> _Work order_:
From the line below that contains "Definition char := N." to the line that contains "EvSetPkgSeed (seed cfg) (cuda cfg) (inl", repeat every line exactly, both ends included, and nothing else.
⟨
(** * DemoApp backend ([backend/main.py]): a shallow embedding

    The backend is a set of FastAPI route handlers over one SQLite file with
    three tables.  Each handler is embedded as a function from the request's
    declared parameters, the clock readings it makes and the store to a
    response and the store it leaves behind.

    What belongs to the libraries is modelled as follows.
    - A table is the list of its rows in rowid order, which is insertion
      order because no statement ever supplies an id or deletes a row.
    - A Python [int] is a [Z]; binding one that does not fit SQLite's 64-bit
      INTEGER raises [OverflowError] in the driver.
    - A Python [str] is the list of its code points.  Text is taken to be
      well-formed Unicode (a lone surrogate cannot be bound at all).
    - [LIKE] is SQLite's: [%] and [_] are wildcards, letters of the ASCII
      range compare without case, the operands are read up to their first
      NUL character, and a pattern of more than 50000 bytes is an error.
    - A [datetime] is a count of microseconds.  SQLite keeps it as ISO text
      with four-digit years, whose text order is the order of the counts.
    - An HS256 token is kept symbolically, as its payload and signing key. *)

From Stdlib Require Import ZArith NArith List Bool String Ascii Lia.
From Stdlib Require Import Sorted Permutation.
Import ListNotations.

(** ** Text *)

Definition char := N.
Definition str := list char.

Definition text (s : string) : str := map N_of_ascii (list_ascii_of_string s).
Arguments text s%_string.
(** The setup calls cut short by an exception. *)
Inductive setup_raises (cfg : Config) (e : exn) : list event -> Prop :=
| sr_collector_seed :
    setup_raises cfg e [EvCollectorEnvSeedCfg (seed cfg) (inl e)]
| sr_evaluator_seed :
    setup_raises cfg e
      [EvCollectorEnvSeedCfg (seed cfg) (inr tt);
       EvEvaluatorEnvSeedCfg (seed cfg) (inl e)]
| sr_sampler_init :
    setup_raises cfg e
      [EvCollectorEnvSeedCfg (seed cfg) (inr tt);
       EvEvaluatorEnvSeedCfg (seed cfg) (inr tt);
       EvLevelSamplerInit (generate_seeds default_num_seeds default_base_seed)
         (obs_shape cfg) (action_shape cfg) (collector_env_num cfg)
         (level_replay cfg) (inl e)]
| sr_pkg_seed :
    setup_raises cfg e
      [EvCollectorEnvSeedCfg (seed cfg) (inr tt);
       EvEvaluatorEnvSeedCfg (seed cfg) (inr tt);
       EvLevelSamplerInit (generate_seeds default_num_seeds default_base_seed)
         (obs_shape cfg) (action_shape cfg) (collector_env_num cfg)
         (level_replay cfg) (inr tt);
       EvSetPkgSeed (seed cfg) (cuda cfg) (inl e)]
| sr_policy :
    setup_raises cfg e
      [EvCollectorEnvSeedCfg (seed cfg) (inr tt);
       EvEvaluatorEnvSeedCfg (seed cfg) (inr tt);
       EvLevelSamplerInit (generate_seeds default_num_seeds default_base_seed)
         (obs_shape cfg) (action_shape cfg) (collector_env_num cfg)
         (level_replay cfg) (inr tt);
       EvSetPkgSeed (seed cfg) (cuda cfg) (inr tt);
       EvCreatePolicy (inl e)]
| sr_workers pol :
    setup_raises cfg e
      (firstn 5 (setup_events cfg pol) ++ [EvCreateWorkers (inl e)])
| sr_before_run pol :
    setup_raises cfg e
      (firstn 6 (setup_events cfg pol) ++ [EvCallHook "before_run" (inl e)]).

Inductive prologue_shape (cfg : Config)
  : list event -> outcome (policy * tensor) -> Prop :=
| ps_setup_raises e t :
    setup_raises cfg e t ->
    prologue_shape cfg t (Raised e)
| ps_assignment_raises pol e t :
    assignment_raises (collector_env_num cfg) sequential e t ->
    prologue_shape cfg (setup_events cfg pol ++ t) (Raised e)
| ps_done pol zs :
    length zs = collector_env_num cfg ->
    prologue_shape cfg (setup_events cfg pol ++ assignment sequential zs)
      (Done (pol, torch_Tensor zs)).

(** The start of a pass that goes on to collect: [commander.step], then
    either no evaluation or one that does not ask to stop. *)
Inductive cycle_head (collect_kwargs : kwargs) : list event -> Prop :=
| ch_no_eval ti :
    cycle_head collect_kwargs
      [EvCommanderStep (inr collect_kwargs); EvShouldEval ti (inr false)]
| ch_eval ti ti' es rw :
    cycle_head collect_kwargs
      [EvCommanderStep (inr collect_kwargs); EvShouldEval ti (inr true);
       EvEval ti' es (inr (false, rw))].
⟩
> _Answer space_:
Definition char := N.
Definition str := list char.

Definition text (s : string) : str := map N_of_ascii (list_ascii_of_string s).
Arguments text s%_string.
(** The setup calls cut short by an exception. *)
Inductive setup_raises (cfg : Config) (e : exn) : list event -> Prop :=
| sr_collector_seed :
    setup_raises cfg e [EvCollectorEnvSeedCfg (seed cfg) (inl e)]
| sr_evaluator_seed :
    setup_raises cfg e
      [EvCollectorEnvSeedCfg (seed cfg) (inr tt);
       EvEvaluatorEnvSeedCfg (seed cfg) (inl e)]
| sr_sampler_init :
    setup_raises cfg e
      [EvCollectorEnvSeedCfg (seed cfg) (inr tt);
       EvEvaluatorEnvSeedCfg (seed cfg) (inr tt);
       EvLevelSamplerInit (generate_seeds default_num_seeds default_base_seed)
         (obs_shape cfg) (action_shape cfg) (collector_env_num cfg)
         (level_replay cfg) (inl e)]
| sr_pkg_seed :
    setup_raises cfg e
      [EvCollectorEnvSeedCfg (seed cfg) (inr tt);
       EvEvaluatorEnvSeedCfg (seed cfg) (inr tt);
       EvLevelSamplerInit (generate_seeds default_num_seeds default_base_seed)
         (obs_shape cfg) (action_shape cfg) (collector_env_num cfg)
         (level_replay cfg) (inr tt);
       EvSetPkgSeed (seed cfg) (cuda cfg) (inl e)]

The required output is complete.